* What is needed *
Only these lines are needed: the first line of the entries below through the line with "returns (the exception", each returned exactly.

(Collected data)
◆ ◆ ◆ ◆
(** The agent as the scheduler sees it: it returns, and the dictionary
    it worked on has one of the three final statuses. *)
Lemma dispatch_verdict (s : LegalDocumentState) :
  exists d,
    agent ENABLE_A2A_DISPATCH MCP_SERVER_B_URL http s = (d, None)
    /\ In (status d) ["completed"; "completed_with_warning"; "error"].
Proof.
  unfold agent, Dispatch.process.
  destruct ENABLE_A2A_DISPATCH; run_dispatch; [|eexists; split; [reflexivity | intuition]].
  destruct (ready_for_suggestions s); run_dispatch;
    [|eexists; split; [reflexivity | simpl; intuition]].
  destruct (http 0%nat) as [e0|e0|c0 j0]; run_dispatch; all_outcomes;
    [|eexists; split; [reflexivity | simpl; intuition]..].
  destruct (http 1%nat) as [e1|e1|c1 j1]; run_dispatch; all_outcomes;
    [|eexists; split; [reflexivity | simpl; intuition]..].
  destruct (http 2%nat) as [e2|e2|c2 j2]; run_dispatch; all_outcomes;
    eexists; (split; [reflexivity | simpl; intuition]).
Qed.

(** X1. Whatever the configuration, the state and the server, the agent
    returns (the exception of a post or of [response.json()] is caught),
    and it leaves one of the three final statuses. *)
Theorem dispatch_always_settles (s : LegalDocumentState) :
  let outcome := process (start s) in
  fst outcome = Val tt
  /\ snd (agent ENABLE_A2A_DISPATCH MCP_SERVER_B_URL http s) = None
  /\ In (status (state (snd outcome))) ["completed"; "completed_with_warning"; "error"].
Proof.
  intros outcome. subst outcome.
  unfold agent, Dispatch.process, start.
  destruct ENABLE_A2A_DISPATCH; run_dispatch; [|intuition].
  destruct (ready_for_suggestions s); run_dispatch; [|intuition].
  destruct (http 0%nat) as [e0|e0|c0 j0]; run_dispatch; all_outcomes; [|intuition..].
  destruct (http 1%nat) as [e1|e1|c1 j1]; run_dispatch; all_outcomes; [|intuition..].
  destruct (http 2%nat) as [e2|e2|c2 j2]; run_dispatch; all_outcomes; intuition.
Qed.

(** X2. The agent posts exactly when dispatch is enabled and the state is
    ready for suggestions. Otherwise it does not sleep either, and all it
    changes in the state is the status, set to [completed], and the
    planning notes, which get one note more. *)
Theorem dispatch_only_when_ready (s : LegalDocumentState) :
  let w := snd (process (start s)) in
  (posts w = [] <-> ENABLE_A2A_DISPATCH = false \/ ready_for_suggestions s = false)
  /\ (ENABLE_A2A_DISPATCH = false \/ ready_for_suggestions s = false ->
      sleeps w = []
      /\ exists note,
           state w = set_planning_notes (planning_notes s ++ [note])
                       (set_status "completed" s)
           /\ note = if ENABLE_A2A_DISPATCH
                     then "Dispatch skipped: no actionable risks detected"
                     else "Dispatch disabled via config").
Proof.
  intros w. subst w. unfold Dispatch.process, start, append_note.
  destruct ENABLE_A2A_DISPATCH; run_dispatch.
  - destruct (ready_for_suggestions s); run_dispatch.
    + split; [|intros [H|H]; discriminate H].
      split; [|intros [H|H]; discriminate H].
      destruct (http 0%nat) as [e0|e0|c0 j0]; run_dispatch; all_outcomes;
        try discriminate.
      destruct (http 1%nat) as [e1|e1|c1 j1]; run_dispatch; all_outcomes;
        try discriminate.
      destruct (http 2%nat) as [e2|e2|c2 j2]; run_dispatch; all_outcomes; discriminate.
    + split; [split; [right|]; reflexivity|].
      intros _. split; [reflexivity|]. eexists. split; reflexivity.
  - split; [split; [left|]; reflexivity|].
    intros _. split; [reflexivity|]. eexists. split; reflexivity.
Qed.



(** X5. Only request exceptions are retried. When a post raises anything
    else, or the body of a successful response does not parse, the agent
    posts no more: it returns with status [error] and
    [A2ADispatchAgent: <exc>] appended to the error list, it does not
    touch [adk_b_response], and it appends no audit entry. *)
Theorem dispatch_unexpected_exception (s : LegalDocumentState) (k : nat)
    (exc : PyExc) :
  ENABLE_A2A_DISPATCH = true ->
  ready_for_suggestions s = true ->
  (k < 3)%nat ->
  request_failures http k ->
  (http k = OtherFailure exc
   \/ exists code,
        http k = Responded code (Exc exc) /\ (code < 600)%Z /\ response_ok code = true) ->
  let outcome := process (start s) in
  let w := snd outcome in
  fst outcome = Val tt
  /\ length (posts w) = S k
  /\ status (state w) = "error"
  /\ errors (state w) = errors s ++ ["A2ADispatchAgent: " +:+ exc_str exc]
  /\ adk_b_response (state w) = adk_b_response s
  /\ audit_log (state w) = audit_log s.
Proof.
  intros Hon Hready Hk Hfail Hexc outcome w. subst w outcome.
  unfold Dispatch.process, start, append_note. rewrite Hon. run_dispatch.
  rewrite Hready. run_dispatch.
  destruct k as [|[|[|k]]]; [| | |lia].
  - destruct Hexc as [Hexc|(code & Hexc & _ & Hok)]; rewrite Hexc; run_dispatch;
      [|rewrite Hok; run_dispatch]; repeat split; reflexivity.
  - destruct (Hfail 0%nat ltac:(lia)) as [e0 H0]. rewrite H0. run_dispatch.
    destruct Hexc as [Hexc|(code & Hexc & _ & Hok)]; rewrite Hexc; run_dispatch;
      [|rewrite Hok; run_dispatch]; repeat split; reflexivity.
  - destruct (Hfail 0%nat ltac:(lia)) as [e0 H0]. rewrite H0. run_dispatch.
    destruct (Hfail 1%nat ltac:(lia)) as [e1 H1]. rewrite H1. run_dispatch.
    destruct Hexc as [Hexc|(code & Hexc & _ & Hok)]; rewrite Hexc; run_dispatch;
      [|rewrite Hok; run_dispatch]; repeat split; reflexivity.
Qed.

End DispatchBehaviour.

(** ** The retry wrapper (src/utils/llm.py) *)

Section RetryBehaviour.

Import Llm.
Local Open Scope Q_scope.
◆ ◆ ◆ ◆
* Exercise output *
(** The agent as the scheduler sees it: it returns, and the dictionary
    it worked on has one of the three final statuses. *)
Lemma dispatch_verdict (s : LegalDocumentState) :
  exists d,
    agent ENABLE_A2A_DISPATCH MCP_SERVER_B_URL http s = (d, None)
    /\ In (status d) ["completed"; "completed_with_warning"; "error"].
Proof.
  unfold agent, Dispatch.process.
  destruct ENABLE_A2A_DISPATCH; run_dispatch; [|eexists; split; [reflexivity | intuition]].
  destruct (ready_for_suggestions s); run_dispatch;
    [|eexists; split; [reflexivity | simpl; intuition]].
  destruct (http 0%nat) as [e0|e0|c0 j0]; run_dispatch; all_outcomes;
    [|eexists; split; [reflexivity | simpl; intuition]..].
  destruct (http 1%nat) as [e1|e1|c1 j1]; run_dispatch; all_outcomes;
    [|eexists; split; [reflexivity | simpl; intuition]..].
  destruct (http 2%nat) as [e2|e2|c2 j2]; run_dispatch; all_outcomes;
    eexists; (split; [reflexivity | simpl; intuition]).
Qed.

(** X1. Whatever the configuration, the state and the server, the agent
    returns (the exception of a post or of [response.json()] is caught),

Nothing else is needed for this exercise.